Nursing homes must highlight pros and cons of restraints

When I placed my frail elderly mother, who has dementia, in a nursing home recently, the person-in-charge wanted me to sign a consent form for the use of various forms of restraints.

The rationale given was that it was for her safety and would prevent the risk of falls.

I refused to sign the form, and was advised that the nursing home may not accept my mother if I did not.

I was fortunate enough to have read Associate Professor Philip Yap Lin Kiat's article (Let's stop tying down old people; July 19), and so negotiated with the nursing home for an "observe and see" approach to managing my mother's condition.

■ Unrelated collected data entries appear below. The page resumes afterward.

Lemma verify_cksum_run r c ver rest :
  0 ≤ max_processing_chunk r → dev_in (io r) (le_enc 8 c ++ rest) → in_u 64 c →
  (rdb_checksum cfg2 = true → c = 0 ∨ c = cksum r) →
  ∃ r', verify_cksum (D := D) (host := host2) cfg2 ver r = Some (inl (r', tt)) ∧
    (ver = REDIS_RDB_VERSION → rdb_checksum cfg2 = true → dev_in (io r') rest).
Proof.
  intros Hm Hin Hc Hcase. unfold verify_cksum. destruct ((ver >=? 5) && rdb_checksum cfg2) eqn:E.
  2:{ exists r. split; [done|]. intros -> Hck. by rewrite Hck in E. }
  unfold bindL at 1, get_cksum. rewrite bind_Some_eq. cbv beta iota. unfold bindL at 1.
  destruct (needL_reads _ _ _ (reads_read (D := D) (le_enc 8 c) 8 ltac:(by rewrite length_le_enc)) (le_enc_bytes 8 c) r rest Hm Hin)
    as (r' & -> & Hin' & _). rewrite bind_Some_eq. cbv beta iota.
  pose proof (@load_le host2 8 c ltac:(by right; right)) as Hld. cbn [memrev_ifbe] in Hld.
  unfold liftL. destruct (memrev64ifbe (le_enc 8 c) 0) as [b|]; [|done]. cbn in Hld. injection Hld as Hld.
  rewrite bind_Some_eq, Hld, wrap_small by done. destruct (c =? 0) eqn:E0; [by exists r'|].
  apply andb_true_iff in E as [_ E]. destruct (Hcase E) as [-> | ->]; [done|]. rewrite Z.eqb_refl. by exists r'.
Qed.

Lemma rdb_save_load_run dbs :
  Forall db_ok dbs → Forall same_order dbs → zlen dbs < 2 ^ 31 →
  ∃ body, is_bytes body ∧
    (∀ r, 0 ≤ max_processing_chunk r → dev_out (io r) [] → cksum r = 0 → update_cksum r = false →
       zlen (dump_of body) < 2 ^ 31 →
       ∃ r', rdbSaveRio (host := host1) cfg1 dbs now1 (Some r) = Some (Some r', 0) ∧ dev_out (io r') (dump_of body)) ∧
    (∀ d rest fuel, dev_in d (dump_of body ++ rest) → (length body < fuel)%nat →
       0 ≤ loading_process_events_interval_bytes cfg2 →
       ∃ r' dbs', rdbLoad (host := host2) cfg2 fuel d (replicate (length dbs) empty_db) now2 = Some (inl (r', Some dbs')) ∧
         Forall2 db_loaded dbs dbs' ∧ (rdb_checksum cfg2 = true → dev_in (io r') rest)).
Proof.
  intros Hok Hord Hl. destruct (save_dbs_load dbs 0 Hok Hord) as (e & Hw & Hld); [lia|lia|].
  destruct (Hld [] 0 eq_refl) as (n & dbs' & cur' & Hls & Hf). clear Hld. cbn [app] in Hls.
  assert (is_bytes rdb_magic) as Hmb by (by repeat constructor).
  assert (writes (D := D) (n <- rdbWriteRaw rdb_magic ;; n <- save_dbs (host := host1) cfg1 0 dbs now1 ;; rdbSaveType REDIS_RDB_OPCODE_EOF)
    (rdb_magic ++ e ++ [REDIS_RDB_OPCODE_EOF]) 1) as Hwb.
  { eapply writes_bind; [|by apply writes_raw|]; [done|]. eapply writes_bind; [|exact Hw|by apply rdbSaveType_writes]. done. }
  set (body := rdb_magic ++ e ++ [REDIS_RDB_OPCODE_EOF]) in *.
  assert (is_bytes body) as Hbb by apply Hwb.
  exists body. split; [done|]. split.
  - intros r Hm Hout Hc Hu Hlen. unfold rdbSaveRio. rewrite bind_Some_eq.
    set (r0 := if rdb_checksum cfg1 then set_update_cksum r true else r).
    assert (io r0 = io r ∧ max_processing_chunk r0 = max_processing_chunk r ∧ cksum r0 = 0 ∧
      update_cksum r0 = rdb_checksum cfg1) as (Hio & Hm0 & Hc0 & Hu0).
    { unfold r0. by destruct (rdb_checksum cfg1). }
    unfold dump_of in Hlen. rewrite length_app, length_le_enc in Hlen.
    destruct Hwb as (_ & _ & Hwb). destruct (Hwb r0 []) as (r1 & Hrun & Hout1 & Hp); [lia|by rewrite Hio|cbn [length]; lia|].
    cbn [app] in Hout1. pose proof Hp as (Hc1 & _ & Hm1 & _).
    assert (cksum r1 = if rdb_checksum cfg1 then crc64_ref 0 body else 0) as Hck.
    { rewrite Hc1. unfold cksum_after. by rewrite Hu0, Hc0. }
    destruct (save_cksum_run r1 body) as (r2 & Hrun2 & Hout2); [lia|done| |lia|].
    { rewrite Hck. destruct (rdb_checksum cfg1); [by apply crc64_ref_range|done]. }
    exists r2. split; [|unfold dump_of; by rewrite <-Hck].
    revert Hrun. unfold bindW. destruct (rdbWriteRaw rdb_magic (Some r0)) as [[q1 m1]|]; [|done]. rewrite !bind_Some_eq.
    destruct (m1 =? -1); [done|]. destruct (save_dbs _ _ _ _ q1) as [[q2 m2]|]; [|done]. rewrite !bind_Some_eq.
    destruct (m2 =? -1); [done|]. intros ->. rewrite bind_Some_eq. exact Hrun2.
  - intros d rest fuel Hin Hfuel Hint. unfold rdbLoad.
    set (r := Rio d (rdb_checksum cfg2) 0 0 (loading_process_events_interval_bytes cfg2)).
    pose proof (loads_length _ _ _ _ Hls) as Hnl.
    unfold dump_of in Hin. rewrite <-app_assoc in Hin. unfold body in Hin at 1. rewrite <-app_assoc in Hin.
    unfold rdbLoadRio, bindL at 1.
    destruct (needL_reads _ _ _ (reads_read (D := D) rdb_magic 9 eq_refl) Hmb r _ Hint Hin) as (r1 & -> & Hin1 & Hp1).
    rewrite bind_Some_eq. change (negb (bool_decide (take 5 rdb_magic = [82; 69; 68; 73; 83]))) with false. cbv beta iota.
    unfold liftL at 1. change (atoi (drop 5 rdb_magic ++ [0])) with (Some 6). rewrite bind_Some_eq.
    change ((6 <? 1) || (6 >? REDIS_RDB_VERSION)) with false. cbv iota. unfold bindL at 1.
    assert (length body = (length e + 10)%nat) as Hbl by (unfold body; rewrite !length_app; simpl; lia).
    assert (is_bytes (e ++ [REDIS_RDB_OPCODE_EOF])) as Heb by (by apply Forall_app in Hbb as [_ ?]).
    destruct (load_loop_reads n fuel _ e _ Hls ltac:(lia) Heb r1 _ (passed_chunk _ _ _ Hp1 Hint) Hin1) as (r2 & -> & Hin2 & Hp2).
    rewrite bind_Some_eq. cbv beta iota. unfold bindL at 1.
    pose proof (passed_trans _ _ _ _ _ Hp1 Hp2) as Hp. fold body in Hp. pose proof Hp as (Hc2 & _ & _ & _).
    destruct (verify_cksum_run r2 (if rdb_checksum cfg1 then crc64_ref 0 body else 0) 6 rest) as (r3 & -> & Hin3);
      [by eapply passed_chunk|exact Hin2| | |].
    { destruct (rdb_checksum cfg1); [by apply crc64_ref_range|done]. }
    { intros Hck. rewrite Hc2. unfold cksum_after. cbn [update_cksum cksum r]. rewrite Hck.
      destruct (rdb_checksum cfg1); [by right|by left]. }
    rewrite bind_Some_eq. cbn [fst]. exists r3, dbs'. split; [done|]. split; [exact Hf|]. by apply Hin3.
Qed.
End dump.
(* ===== verification/RdbParse.v ===== *)
(** * Loading arbitrary bytes

    Where [RdbFormat] says that what was saved is loaded, this file goes the
    other way: a function that loads anything good from a stream has read some
    bytes from its front, and reads the same from every stream with these bytes
    ([parses]).  So a dump that is accepted carries the right checksum, and no
    part of a dump is taken for the whole. *)

From S2P Require Import Prelude Endian Util Lzf Glob Crc Object Sds SdsText Rio Rdb RdbFormat RdbDump.

#[local] Open Scope Z_scope.
#[local] Open Scope rdb_scope.

(** ** Combinators *)

Section combinators.
Context {D : Type} `{!Device D} `{!DeviceLaws D}.

(** The results in [good] come from bytes read, and have the property [post]. *)
Definition parses {A} (p : L D A) (good post : A → Prop) : Prop :=
  ∀ r l r' a, 0 ≤ max_processing_chunk r → is_bytes l → dev_in (io r) l → p r = Some (inl (r', a)) → good a →
    post a ∧ ∃ bs rest, l = bs ++ rest ∧ reads p bs a.

(** [p] has no result in [good]. *)
Definition never {A} (p : L D A) (good : A → Prop) : Prop :=
  ∀ r r' a, p r = Some (inl (r', a)) → ¬ good a.

Definition any {A} (a : A) : Prop := True.

Lemma never_ret {A} (a : A) (good : A → Prop) : ¬ good a → never (retL a : L D A) good.
Proof. by intros Ha r r' a' [= _ <-]. Qed.

Lemma never_die {A} e (good : A → Prop) : never (dieL e : L D A) good.
Proof. by intros r r' a [=]. Qed.

Lemma parses_die {A} e (good post : A → Prop) : parses (dieL e : L D A) good post.
Proof. by intros r l r' a _ _ _ [=]. Qed.

Lemma parses_ret {A} (a : A) (good post : A → Prop) : (good a → post a) → parses (retL a : L D A) good post.
Proof.
  intros Ha r l r' a' _ _ _ [= _ <-] Hg. split; [by apply Ha|]. exists [], l. split; [done|apply reads_ret].
Qed.

Lemma parses_lift {A B} (x : option A) (k : A → L D B) good post :
  (∀ a, x = Some a → parses (k a) good post) → parses (liftL x k) good post.
Proof.
  intros Hk r l r' b Hm Hl Hin Hrun Hg. unfold liftL in Hrun. destruct x as [a|] eqn:Ex; [|done].
  rewrite bind_Some_eq in Hrun. exact (Hk a eq_refl r l r' b Hm Hl Hin Hrun Hg).
Qed.

(** What reading did is determined by what it returns. *)
Lemma reads_inl {A} (p : L D A) bs a r r' rest :
  reads p bs a → is_bytes bs → 0 ≤ max_processing_chunk r → dev_in (io r) (bs ++ rest) →
  p r = Some (inl (r', a)) → dev_in (io r') rest ∧ passed r r' bs.
Proof.
  intros Hp Hb Hm Hin Hrun. destruct (Hp Hb r rest Hm Hin) as (r1 & Hrun1 & Hin1 & Hp1).
  rewrite Hrun in Hrun1. injection Hrun1 as ->. by split.
Qed.

Lemma parses_bind {A B} (p : L D A) (k : A → L D B) g1 q1 good post :
  parses p g1 q1 → (∀ a, g1 a → q1 a → parses (k a) good post) → (∀ a, g1 a ∨ never (k a) good) →
  parses (bindL p k) good post.
Proof.
  intros Hp Hk Hn r l r' b Hm Hl Hin Hrun Hg. unfold bindL in Hrun.
  destruct (p r) as [[[r1 a]|e]|] eqn:Er; [rewrite bind_Some_eq in Hrun|done|done].
  destruct (Hn a) as [Ha|Ha]; [|by destruct (Ha _ _ _ Hrun)].
  destruct (Hp r l r1 a Hm Hl Hin Er Ha) as (Hq & b1 & rest & -> & Hr1). apply Forall_app in Hl as [Hb1 Hrest].
  destruct (reads_inl _ _ _ _ _ _ Hr1 Hb1 Hm Hin Er) as [Hin1 Hp1].
  destruct (Hk a Ha Hq r1 rest r' b (passed_chunk _ _ _ Hp1 Hm) Hrest Hin1 Hrun Hg) as (Hpost & b2 & rest2 & -> & Hr2).
  split; [done|]. exists (b1 ++ b2), rest2. split; [by rewrite app_assoc|]. by eapply reads_bind.
Qed.

(** When every result of the first part goes on. *)
Lemma parses_seq {A B} (p : L D A) (k : A → L D B) q1 good post :
  parses p any q1 → (∀ a, q1 a → parses (k a) good post) → parses (bindL p k) good post.
Proof.
  intros Hp Hk. apply (parses_bind p k any q1); [exact Hp|by auto|]. intros a. by left.
Qed.

Lemma parses_weaken {A} (p : L D A) (g q g' q' : A → Prop) :
  parses p g q → (∀ a, g' a → g a) → (∀ a, g' a → q a → q' a) → parses p g' q'.
Proof.
  intros Hp Hg Hq r l r' a Hm Hl Hin Hrun Ha. destruct (Hp r l r' a Hm Hl Hin Hrun (Hg a Ha)) as [Hqa Hr].
  split; [by apply Hq|exact Hr].
Qed.

Lemma parses_read n :
  0 ≤ n < 2 ^ 64 → parses (rdbRead n) is_Some (λ b, ∃ bs, b = Some bs ∧ is_bytes bs ∧ zlen bs = n).
Proof.
  intros Hn r l r' a Hm Hl Hin Hrun Ha. unfold rdbRead in Hrun. destruct (decide (zlen l < n)) as [Hlt|Hge].
  { destruct (rioRead_short r l n Hm Hin Hl) as (r1 & _ & _ & Hr1 & _); [lia|]. rewrite Hr1, bind_Some_eq in Hrun.
    injection Hrun as <- <-. by destruct Ha. }
  set (bs := take (Z.to_nat n) l).
  assert (zlen bs = n) as Hbl by (unfold bs; rewrite length_take; lia).
  assert (l = bs ++ drop (Z.to_nat n) l) as Hsplit by (unfold bs; by rewrite take_drop).
  assert (is_bytes bs) as Hbb by (rewrite Hsplit in Hl; by apply Forall_app in Hl as [? _]).
  rewrite Hsplit in Hin. destruct (rioRead_run r bs _ Hm Hin Hbb) as (r1 & Hr1 & _). rewrite Hbl in Hr1.
  rewrite Hr1, bind_Some_eq in Hrun. injection Hrun as <- <-. split; [by exists bs|].
  exists bs, (drop (Z.to_nat n) l). split; [done|]. by apply reads_read.
Qed.

(** A call that must not fail. *)
Lemma parses_needL {A} (p : L D (option A)) (q : option A → Prop) :
  parses p is_Some q → parses (needL p) any (λ a, q (Some a)).
Proof.
  intros Hp. unfold needL. eapply parses_bind; [exact Hp| |].
  - intros a [x ->] Hq. by apply parses_ret.
  - intros [a|]; [left; by eexists|right; apply never_die].
Qed.
End combinators.


(** The step past a read: [b] is what was read, or the read failed. *)
Ltac parse_read b Hb Hl :=
  eapply parses_bind; [apply parses_read; try lia|intros _ _ (b & -> & Hb & Hl); cbv beta iota|
    intros [?|]; [left; by eexists|right; cbv beta iota]].

Lemma rd1_byte bs i c : is_bytes bs → rd1 bs i = Some c → in_u 8 c.
Proof.
  intros Hb Hc. unfold rd1 in Hc. destruct (0 <=? i); [|done]. eapply (Forall_lookup_1 (in_u 8)); [exact Hb|exact Hc].
Qed.

(** ** Strings *)

Section strings.
Context {D : Type} `{!Device D} `{!DeviceLaws D} {alloc : Allocator} {mem : ProcessMemory}.

(** The length, or the number of the encoding. *)
Definition len_good (x : Z * bool) : Prop := x.1 ≠ REDIS_RDB_LENERR.
Definition len_range (x : Z * bool) : Prop := 0 ≤ x.1 < 2 ^ 32.

Lemma rdbLoadLen_parses : parses (D := D) rdbLoadLen len_good len_range.
Proof.
  unfold rdbLoadLen. parse_read b Hb Hl; [|apply never_ret; intros H; by apply H].
  apply parses_lift. intros c Hc. apply (rd1_byte _ _ _ Hb) in Hc. destruct (len_byte c Hc) as [-> ->].
  assert (0 ≤ c mod 64 < 64) as Hm by dlia.
  destruct (_ =? REDIS_RDB_ENCVAL); [apply parses_ret; intros _; unfold len_range; cbn [fst]; lia|].
  destruct (_ =? REDIS_RDB_6BITLEN); [apply parses_ret; intros _; unfold len_range; cbn [fst]; lia|].
  destruct (_ =? REDIS_RDB_14BITLEN).
  - parse_read b2 Hb2 Hl2; [|apply never_ret; intros H; by apply H].
    apply parses_lift. intros c2 Hc2. apply (rd1_byte _ _ _ Hb2) in Hc2. apply parses_ret. intros _.
    rewrite lor_shift_byte by done. unfold len_range, in_u in *. cbn [fst]. lia.
  - parse_read b2 Hb2 Hl2; [|apply never_ret; intros H; by apply H].
    apply parses_ret. intros _. unfold len_range, ntohl_bytes. cbn [fst].
    pose proof (le_dec_range (reverse b2) (reverse_bytes _ Hb2)) as Hr.
    rewrite length_reverse in Hr. by replace (length b2) with 4%nat in Hr by lia.
Qed.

The objective of restraints is to protect the patient from harm.

However, research suggests that the negative outcomes outweigh the benefits of using them.

The Journal of Medical Ethics has reported that patients who are restrained can suffer respiratory complications, urinary incontinence and constipation.

They have increased dependence in activities of daily living, impaired muscle strength, decreased cardiovascular endurance and feelings of depression and apathy.

In many cases, the discomfort and anxiety of a restrained older person is only increased, resulting in a heightened risk of bruises, injury and even death.

As a son, I would not wish to subject my mother to such an experience.

I suggest that nursing homes highlight not only the benefits of restraints but also the possible negative outcomes, so patients and their next-of-kin are aware and can give proper informed consent.

They should also provide alternative care plans, like that provided by Khoo Teck Puat Hospital's Care for the Acute Mentally Infirm Elder unit (Dementia patients do better without restraints; Aug 13).

I support the use of technology, such as pressure sensors around beds, to monitor patients.

More non-nursing staff can also be trained to help alleviate the manpower problem at nursing homes.

I hope the Ministry of Health can provide subsidies or grants to nursing homes for these purposes.

Singapore is a Smart Nation, and we should adopt the use of technology for smarter healthcare.